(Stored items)
########################################
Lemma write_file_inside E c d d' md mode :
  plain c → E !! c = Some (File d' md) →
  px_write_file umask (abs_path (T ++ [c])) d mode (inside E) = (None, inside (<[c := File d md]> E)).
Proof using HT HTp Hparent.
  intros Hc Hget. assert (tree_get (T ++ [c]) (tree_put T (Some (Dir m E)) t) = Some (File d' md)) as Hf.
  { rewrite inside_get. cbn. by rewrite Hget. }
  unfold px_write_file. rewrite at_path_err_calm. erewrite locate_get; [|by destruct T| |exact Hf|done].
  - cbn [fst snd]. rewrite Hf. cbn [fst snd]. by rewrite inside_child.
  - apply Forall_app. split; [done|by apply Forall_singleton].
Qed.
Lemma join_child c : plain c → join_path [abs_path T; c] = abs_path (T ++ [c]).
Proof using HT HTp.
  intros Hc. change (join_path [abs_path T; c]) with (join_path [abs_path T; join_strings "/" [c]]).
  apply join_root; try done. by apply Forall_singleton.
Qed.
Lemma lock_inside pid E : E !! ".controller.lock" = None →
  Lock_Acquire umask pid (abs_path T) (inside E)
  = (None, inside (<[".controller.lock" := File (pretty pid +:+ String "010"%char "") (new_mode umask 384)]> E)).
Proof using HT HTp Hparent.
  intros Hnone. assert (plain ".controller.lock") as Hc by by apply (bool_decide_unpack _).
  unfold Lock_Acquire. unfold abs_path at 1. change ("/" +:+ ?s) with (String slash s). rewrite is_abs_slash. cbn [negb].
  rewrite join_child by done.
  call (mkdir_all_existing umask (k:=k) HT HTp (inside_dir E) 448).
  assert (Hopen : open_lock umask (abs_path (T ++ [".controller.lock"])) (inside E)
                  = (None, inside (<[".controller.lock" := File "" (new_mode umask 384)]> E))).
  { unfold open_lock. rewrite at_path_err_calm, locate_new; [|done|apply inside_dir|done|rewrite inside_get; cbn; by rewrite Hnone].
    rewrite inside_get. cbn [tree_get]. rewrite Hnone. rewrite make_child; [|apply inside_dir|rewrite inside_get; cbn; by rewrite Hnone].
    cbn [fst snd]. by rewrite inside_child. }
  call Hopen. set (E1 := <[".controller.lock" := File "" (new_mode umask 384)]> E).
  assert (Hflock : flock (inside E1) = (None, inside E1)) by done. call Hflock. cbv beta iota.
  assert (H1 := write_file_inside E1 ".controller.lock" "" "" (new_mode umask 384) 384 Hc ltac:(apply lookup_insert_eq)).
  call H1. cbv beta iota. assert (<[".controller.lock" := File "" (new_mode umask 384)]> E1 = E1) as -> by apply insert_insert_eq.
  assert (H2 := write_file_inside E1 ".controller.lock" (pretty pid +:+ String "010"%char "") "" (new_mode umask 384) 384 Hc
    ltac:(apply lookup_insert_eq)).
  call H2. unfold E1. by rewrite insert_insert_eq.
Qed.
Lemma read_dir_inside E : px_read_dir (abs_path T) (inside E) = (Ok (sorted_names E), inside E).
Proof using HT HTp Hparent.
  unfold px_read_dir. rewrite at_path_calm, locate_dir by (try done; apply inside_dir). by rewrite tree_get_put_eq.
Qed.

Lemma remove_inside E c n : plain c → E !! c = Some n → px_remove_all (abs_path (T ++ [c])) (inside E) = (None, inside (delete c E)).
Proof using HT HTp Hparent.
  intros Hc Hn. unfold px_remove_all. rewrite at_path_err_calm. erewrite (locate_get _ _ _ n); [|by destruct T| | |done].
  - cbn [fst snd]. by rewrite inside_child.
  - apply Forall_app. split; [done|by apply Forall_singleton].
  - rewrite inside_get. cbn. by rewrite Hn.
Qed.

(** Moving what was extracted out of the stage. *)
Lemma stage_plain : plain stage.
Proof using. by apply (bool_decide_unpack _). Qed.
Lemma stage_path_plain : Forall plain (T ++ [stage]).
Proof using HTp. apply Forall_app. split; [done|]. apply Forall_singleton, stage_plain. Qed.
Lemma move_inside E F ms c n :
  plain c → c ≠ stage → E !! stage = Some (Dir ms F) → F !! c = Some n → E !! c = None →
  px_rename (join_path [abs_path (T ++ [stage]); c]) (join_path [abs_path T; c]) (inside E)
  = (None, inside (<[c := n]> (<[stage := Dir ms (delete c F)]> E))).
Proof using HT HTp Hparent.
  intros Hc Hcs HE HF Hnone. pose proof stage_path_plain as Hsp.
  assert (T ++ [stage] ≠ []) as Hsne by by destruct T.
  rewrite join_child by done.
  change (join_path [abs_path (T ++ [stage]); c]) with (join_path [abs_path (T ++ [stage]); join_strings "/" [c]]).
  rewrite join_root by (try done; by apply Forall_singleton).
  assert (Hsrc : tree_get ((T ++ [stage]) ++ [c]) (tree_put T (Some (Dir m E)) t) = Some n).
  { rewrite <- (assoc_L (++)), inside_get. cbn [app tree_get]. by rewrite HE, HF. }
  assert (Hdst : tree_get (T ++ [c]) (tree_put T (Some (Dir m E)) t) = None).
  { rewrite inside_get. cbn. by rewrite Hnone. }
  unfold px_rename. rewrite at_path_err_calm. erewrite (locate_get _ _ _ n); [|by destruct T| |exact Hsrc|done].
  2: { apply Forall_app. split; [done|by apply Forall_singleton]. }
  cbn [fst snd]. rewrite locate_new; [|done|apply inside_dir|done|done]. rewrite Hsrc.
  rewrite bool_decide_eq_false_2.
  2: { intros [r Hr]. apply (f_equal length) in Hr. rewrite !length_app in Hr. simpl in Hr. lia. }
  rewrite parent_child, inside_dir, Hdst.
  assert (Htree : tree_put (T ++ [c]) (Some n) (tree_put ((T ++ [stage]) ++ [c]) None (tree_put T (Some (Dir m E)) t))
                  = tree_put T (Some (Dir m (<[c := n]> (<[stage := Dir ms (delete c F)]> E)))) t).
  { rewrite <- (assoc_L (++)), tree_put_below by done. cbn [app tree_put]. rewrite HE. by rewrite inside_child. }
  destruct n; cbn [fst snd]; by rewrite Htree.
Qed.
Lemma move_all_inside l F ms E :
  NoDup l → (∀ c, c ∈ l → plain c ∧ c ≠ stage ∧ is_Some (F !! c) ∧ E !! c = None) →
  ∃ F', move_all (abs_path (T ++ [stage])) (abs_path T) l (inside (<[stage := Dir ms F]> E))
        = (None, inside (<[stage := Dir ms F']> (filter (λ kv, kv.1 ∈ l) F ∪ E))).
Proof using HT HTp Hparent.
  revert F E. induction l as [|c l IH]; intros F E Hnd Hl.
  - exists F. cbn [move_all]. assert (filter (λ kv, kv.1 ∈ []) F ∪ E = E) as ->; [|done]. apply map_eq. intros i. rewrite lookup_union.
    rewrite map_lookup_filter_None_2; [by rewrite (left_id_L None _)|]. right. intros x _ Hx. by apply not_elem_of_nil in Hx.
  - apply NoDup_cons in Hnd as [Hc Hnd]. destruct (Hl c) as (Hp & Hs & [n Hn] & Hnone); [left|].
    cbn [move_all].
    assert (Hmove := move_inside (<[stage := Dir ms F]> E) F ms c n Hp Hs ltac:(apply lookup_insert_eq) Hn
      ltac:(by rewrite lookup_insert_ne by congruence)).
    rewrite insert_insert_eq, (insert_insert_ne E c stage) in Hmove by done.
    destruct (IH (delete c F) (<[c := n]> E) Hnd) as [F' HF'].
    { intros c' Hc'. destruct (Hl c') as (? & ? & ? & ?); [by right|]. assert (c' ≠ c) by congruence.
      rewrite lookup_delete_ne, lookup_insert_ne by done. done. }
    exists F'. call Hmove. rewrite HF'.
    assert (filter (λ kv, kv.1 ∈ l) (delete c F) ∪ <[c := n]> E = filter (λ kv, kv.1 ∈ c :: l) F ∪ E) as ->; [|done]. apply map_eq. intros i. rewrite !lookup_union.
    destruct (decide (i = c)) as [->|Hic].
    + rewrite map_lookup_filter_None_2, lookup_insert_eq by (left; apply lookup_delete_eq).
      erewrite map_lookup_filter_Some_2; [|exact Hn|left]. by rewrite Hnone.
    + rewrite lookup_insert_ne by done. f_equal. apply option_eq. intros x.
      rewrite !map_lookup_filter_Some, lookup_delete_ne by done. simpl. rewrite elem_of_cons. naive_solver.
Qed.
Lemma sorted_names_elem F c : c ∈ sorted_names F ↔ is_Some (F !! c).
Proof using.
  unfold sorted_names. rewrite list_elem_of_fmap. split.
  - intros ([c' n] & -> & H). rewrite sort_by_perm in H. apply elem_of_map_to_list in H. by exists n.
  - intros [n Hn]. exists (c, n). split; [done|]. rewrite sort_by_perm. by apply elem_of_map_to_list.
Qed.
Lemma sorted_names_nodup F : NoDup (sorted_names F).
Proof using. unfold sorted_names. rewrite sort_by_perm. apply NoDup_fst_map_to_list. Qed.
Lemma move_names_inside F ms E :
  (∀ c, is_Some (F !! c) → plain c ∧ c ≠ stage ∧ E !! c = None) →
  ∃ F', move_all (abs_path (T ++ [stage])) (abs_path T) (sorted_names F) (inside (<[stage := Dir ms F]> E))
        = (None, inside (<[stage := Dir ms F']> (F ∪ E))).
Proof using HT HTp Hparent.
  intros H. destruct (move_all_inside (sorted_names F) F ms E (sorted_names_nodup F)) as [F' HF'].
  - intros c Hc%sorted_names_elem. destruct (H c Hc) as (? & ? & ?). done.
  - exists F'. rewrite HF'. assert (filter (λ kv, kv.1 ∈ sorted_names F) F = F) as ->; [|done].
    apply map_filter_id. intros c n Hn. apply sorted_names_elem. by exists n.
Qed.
########################################
▸ What needs to be done
Whenever a line of the data includes "Hsrc", copy that line.

▸ Answer below
  assert (Hsrc : tree_get ((T ++ [stage]) ++ [c]) (tree_put T (Some (Dir m E)) t) = Some n).
  unfold px_rename. rewrite at_path_err_calm. erewrite (locate_get _ _ _ n); [|by destruct T| |exact Hsrc|done].
  cbn [fst snd]. rewrite locate_new; [|done|apply inside_dir|done|done]. rewrite Hsrc.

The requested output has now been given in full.